--- WORK INSTRUCTION ---
For the material below, return exactly the lines starting at the line containing "character are enough." and ending at the line containing "From S2P Require Import Prelude PyString", both ends included, and no others.

--- MATERIAL SUPPLIED ---

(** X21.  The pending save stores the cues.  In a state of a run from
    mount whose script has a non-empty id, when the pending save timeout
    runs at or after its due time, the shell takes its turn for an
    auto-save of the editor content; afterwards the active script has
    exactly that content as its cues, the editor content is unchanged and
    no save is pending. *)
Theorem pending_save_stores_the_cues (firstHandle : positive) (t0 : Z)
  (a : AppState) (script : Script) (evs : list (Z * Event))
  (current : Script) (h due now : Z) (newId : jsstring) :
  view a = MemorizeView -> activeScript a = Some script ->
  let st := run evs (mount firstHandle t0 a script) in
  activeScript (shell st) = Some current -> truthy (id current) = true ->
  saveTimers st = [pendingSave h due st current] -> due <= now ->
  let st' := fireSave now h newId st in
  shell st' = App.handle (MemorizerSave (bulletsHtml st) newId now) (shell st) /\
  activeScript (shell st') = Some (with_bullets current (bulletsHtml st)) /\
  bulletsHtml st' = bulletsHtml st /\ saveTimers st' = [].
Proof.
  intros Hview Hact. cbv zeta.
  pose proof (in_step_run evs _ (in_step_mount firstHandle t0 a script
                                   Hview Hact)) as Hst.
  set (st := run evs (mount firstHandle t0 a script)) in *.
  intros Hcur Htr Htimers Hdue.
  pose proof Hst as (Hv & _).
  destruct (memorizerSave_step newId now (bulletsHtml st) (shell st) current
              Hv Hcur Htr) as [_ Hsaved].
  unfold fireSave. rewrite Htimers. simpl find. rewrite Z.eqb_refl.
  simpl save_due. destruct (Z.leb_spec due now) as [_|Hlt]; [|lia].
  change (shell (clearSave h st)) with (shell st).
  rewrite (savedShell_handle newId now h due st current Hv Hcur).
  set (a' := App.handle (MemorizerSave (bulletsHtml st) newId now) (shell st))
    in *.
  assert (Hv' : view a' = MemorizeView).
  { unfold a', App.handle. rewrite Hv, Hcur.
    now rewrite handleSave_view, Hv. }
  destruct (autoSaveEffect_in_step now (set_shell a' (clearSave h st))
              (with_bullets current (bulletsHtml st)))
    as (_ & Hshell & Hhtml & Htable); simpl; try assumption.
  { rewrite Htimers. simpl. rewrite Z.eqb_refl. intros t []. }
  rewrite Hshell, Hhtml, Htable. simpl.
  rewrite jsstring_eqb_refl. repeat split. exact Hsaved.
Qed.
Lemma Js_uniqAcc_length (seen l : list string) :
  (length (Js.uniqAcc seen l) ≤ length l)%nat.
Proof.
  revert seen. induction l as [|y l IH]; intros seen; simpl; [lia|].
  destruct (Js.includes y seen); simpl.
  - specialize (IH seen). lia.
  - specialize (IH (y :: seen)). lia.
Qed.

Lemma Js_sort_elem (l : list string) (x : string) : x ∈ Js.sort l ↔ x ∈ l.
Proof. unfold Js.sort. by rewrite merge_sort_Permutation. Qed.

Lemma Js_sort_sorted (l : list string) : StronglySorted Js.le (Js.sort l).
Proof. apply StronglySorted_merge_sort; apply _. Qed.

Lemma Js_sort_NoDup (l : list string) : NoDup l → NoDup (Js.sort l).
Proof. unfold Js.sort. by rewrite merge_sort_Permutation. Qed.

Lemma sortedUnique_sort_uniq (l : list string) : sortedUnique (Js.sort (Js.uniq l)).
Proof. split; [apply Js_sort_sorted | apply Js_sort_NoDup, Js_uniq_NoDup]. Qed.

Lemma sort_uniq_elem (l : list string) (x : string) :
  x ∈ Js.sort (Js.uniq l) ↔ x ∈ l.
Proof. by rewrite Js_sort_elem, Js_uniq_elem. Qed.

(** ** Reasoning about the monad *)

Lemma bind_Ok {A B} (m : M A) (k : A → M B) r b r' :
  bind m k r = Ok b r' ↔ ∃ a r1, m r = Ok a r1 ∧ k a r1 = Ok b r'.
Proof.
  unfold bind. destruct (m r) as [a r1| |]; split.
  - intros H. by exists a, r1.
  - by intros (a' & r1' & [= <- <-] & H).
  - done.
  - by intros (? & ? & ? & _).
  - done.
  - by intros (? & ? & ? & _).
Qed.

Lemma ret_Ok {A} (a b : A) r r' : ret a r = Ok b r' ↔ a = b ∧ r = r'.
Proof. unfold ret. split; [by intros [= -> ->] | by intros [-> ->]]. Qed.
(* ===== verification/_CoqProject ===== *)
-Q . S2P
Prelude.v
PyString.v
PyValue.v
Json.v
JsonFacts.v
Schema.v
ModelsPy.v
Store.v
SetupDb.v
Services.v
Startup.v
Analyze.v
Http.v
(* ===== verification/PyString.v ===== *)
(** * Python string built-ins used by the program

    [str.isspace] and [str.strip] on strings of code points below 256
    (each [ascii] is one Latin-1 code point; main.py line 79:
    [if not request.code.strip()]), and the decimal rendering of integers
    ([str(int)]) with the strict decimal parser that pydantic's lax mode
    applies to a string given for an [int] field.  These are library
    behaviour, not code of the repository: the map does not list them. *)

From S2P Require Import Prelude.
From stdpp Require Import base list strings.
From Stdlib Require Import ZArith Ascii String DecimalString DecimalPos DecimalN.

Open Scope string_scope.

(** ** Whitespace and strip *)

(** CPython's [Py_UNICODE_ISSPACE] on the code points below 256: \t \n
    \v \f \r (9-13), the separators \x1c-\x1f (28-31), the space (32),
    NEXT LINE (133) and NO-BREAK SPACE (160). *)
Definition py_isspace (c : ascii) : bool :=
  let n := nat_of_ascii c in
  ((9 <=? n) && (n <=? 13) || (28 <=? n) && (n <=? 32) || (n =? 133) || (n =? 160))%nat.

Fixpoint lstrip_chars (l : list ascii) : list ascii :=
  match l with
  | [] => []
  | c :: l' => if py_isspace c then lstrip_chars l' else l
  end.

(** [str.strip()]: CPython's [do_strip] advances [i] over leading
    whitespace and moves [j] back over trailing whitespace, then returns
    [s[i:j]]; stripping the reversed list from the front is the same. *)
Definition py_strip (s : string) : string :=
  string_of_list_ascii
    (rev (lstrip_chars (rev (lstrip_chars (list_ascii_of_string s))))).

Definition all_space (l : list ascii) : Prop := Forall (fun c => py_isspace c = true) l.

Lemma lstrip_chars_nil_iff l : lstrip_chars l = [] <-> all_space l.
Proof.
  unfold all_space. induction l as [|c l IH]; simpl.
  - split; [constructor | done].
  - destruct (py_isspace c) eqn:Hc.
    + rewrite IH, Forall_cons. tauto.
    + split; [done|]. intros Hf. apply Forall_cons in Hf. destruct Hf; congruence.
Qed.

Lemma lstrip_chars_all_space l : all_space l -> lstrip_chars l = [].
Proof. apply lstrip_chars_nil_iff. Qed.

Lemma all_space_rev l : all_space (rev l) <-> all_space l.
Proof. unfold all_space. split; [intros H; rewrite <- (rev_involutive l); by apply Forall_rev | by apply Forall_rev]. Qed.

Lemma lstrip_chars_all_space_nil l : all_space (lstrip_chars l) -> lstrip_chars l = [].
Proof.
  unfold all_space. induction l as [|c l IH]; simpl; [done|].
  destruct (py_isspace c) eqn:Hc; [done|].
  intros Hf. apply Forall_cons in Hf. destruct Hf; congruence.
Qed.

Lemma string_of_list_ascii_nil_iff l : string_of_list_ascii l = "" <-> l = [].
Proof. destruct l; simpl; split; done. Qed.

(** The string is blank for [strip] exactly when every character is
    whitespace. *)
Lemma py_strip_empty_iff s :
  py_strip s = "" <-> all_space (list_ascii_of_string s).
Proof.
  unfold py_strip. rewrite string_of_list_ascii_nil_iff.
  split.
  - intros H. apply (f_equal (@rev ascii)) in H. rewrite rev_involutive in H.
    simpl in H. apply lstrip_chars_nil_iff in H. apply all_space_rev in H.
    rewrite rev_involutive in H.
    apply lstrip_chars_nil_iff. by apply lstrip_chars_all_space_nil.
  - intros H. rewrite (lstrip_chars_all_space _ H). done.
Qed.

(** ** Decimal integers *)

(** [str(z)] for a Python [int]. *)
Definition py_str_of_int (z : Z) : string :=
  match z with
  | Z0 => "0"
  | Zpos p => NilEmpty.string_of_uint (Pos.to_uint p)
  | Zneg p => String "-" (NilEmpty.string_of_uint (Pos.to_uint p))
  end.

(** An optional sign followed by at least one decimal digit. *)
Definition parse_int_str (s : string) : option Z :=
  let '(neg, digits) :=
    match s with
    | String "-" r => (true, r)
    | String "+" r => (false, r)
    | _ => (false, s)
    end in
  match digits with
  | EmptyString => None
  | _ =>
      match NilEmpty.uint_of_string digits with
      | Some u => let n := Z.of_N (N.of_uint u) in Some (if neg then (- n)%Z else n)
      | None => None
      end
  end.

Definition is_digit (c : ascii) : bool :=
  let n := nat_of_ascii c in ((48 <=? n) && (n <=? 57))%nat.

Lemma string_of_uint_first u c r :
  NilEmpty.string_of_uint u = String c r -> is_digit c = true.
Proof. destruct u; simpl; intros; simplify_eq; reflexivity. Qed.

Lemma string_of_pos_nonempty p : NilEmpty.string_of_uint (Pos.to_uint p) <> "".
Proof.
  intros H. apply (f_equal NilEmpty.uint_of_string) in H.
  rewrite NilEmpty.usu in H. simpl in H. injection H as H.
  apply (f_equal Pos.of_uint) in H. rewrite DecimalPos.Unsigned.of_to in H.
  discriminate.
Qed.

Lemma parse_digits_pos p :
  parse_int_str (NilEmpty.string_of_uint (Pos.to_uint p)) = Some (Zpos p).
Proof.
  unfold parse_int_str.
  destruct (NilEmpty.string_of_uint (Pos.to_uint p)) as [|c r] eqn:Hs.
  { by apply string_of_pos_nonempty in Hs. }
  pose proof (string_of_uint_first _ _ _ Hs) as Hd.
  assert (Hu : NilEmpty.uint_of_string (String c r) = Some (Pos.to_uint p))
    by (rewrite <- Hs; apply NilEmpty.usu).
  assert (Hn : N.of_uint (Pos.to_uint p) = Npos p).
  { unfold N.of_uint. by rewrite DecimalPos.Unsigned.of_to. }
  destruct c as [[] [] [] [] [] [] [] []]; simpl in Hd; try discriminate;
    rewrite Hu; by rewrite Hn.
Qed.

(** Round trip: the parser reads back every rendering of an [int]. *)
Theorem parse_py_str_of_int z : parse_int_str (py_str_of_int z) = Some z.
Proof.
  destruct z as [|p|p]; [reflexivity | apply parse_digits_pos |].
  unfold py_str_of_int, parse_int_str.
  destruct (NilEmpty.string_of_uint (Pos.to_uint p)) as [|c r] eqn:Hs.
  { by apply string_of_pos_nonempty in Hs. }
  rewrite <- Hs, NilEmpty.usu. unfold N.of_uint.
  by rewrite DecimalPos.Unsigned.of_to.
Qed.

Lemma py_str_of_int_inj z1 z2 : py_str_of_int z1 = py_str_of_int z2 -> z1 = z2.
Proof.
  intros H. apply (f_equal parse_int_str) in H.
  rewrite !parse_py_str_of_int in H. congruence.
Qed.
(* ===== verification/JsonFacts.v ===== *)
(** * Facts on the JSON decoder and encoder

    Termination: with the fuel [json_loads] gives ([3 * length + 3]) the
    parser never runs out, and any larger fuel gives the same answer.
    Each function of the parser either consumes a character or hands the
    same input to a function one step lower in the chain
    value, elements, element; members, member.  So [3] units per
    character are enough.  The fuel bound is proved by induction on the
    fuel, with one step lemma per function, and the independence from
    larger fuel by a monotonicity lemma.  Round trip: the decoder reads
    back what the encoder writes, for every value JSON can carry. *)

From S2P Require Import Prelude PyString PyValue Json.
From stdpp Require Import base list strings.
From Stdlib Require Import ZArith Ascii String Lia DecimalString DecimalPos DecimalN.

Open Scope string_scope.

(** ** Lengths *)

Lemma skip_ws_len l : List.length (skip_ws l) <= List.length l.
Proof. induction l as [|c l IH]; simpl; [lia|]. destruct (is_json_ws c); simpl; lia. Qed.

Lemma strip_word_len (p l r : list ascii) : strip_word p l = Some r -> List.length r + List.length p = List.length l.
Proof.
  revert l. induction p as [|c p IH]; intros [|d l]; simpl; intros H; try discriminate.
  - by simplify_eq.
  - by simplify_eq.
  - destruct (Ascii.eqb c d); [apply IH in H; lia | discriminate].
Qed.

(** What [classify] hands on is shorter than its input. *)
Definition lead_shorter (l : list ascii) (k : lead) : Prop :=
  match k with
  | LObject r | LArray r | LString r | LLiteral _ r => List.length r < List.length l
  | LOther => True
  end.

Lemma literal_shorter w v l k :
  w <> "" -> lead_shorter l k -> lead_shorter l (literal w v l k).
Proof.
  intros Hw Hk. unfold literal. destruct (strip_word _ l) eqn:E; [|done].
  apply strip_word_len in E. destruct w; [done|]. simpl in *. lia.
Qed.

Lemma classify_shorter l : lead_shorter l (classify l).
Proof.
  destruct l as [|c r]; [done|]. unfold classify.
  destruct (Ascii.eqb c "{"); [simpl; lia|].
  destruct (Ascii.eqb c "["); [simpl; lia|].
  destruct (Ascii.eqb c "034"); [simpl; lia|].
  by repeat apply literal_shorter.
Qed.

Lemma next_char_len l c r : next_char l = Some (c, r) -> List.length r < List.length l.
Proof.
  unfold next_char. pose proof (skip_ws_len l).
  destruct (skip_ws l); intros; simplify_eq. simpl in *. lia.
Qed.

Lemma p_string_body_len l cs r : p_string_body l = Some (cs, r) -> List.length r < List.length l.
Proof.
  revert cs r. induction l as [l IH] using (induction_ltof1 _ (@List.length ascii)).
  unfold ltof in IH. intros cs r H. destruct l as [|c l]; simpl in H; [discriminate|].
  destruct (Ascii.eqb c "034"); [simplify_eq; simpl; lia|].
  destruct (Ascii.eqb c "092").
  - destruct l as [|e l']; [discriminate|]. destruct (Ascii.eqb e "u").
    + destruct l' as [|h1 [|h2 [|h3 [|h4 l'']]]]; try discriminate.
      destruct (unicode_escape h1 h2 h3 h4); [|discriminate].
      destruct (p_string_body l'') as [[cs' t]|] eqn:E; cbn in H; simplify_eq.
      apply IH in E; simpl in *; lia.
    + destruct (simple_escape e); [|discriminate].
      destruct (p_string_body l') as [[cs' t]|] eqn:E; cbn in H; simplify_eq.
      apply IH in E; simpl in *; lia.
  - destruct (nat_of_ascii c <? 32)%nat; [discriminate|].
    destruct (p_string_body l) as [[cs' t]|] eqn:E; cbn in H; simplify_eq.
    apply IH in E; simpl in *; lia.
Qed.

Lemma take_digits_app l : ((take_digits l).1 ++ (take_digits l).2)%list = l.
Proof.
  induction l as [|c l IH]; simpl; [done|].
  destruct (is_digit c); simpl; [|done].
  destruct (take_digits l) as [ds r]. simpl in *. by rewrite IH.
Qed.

--- ANSWER SPACE ---
    character are enough.  The fuel bound is proved by induction on the
    fuel, with one step lemma per function, and the independence from
    larger fuel by a monotonicity lemma.  Round trip: the decoder reads
    back what the encoder writes, for every value JSON can carry. *)

From S2P Require Import Prelude PyString PyValue Json.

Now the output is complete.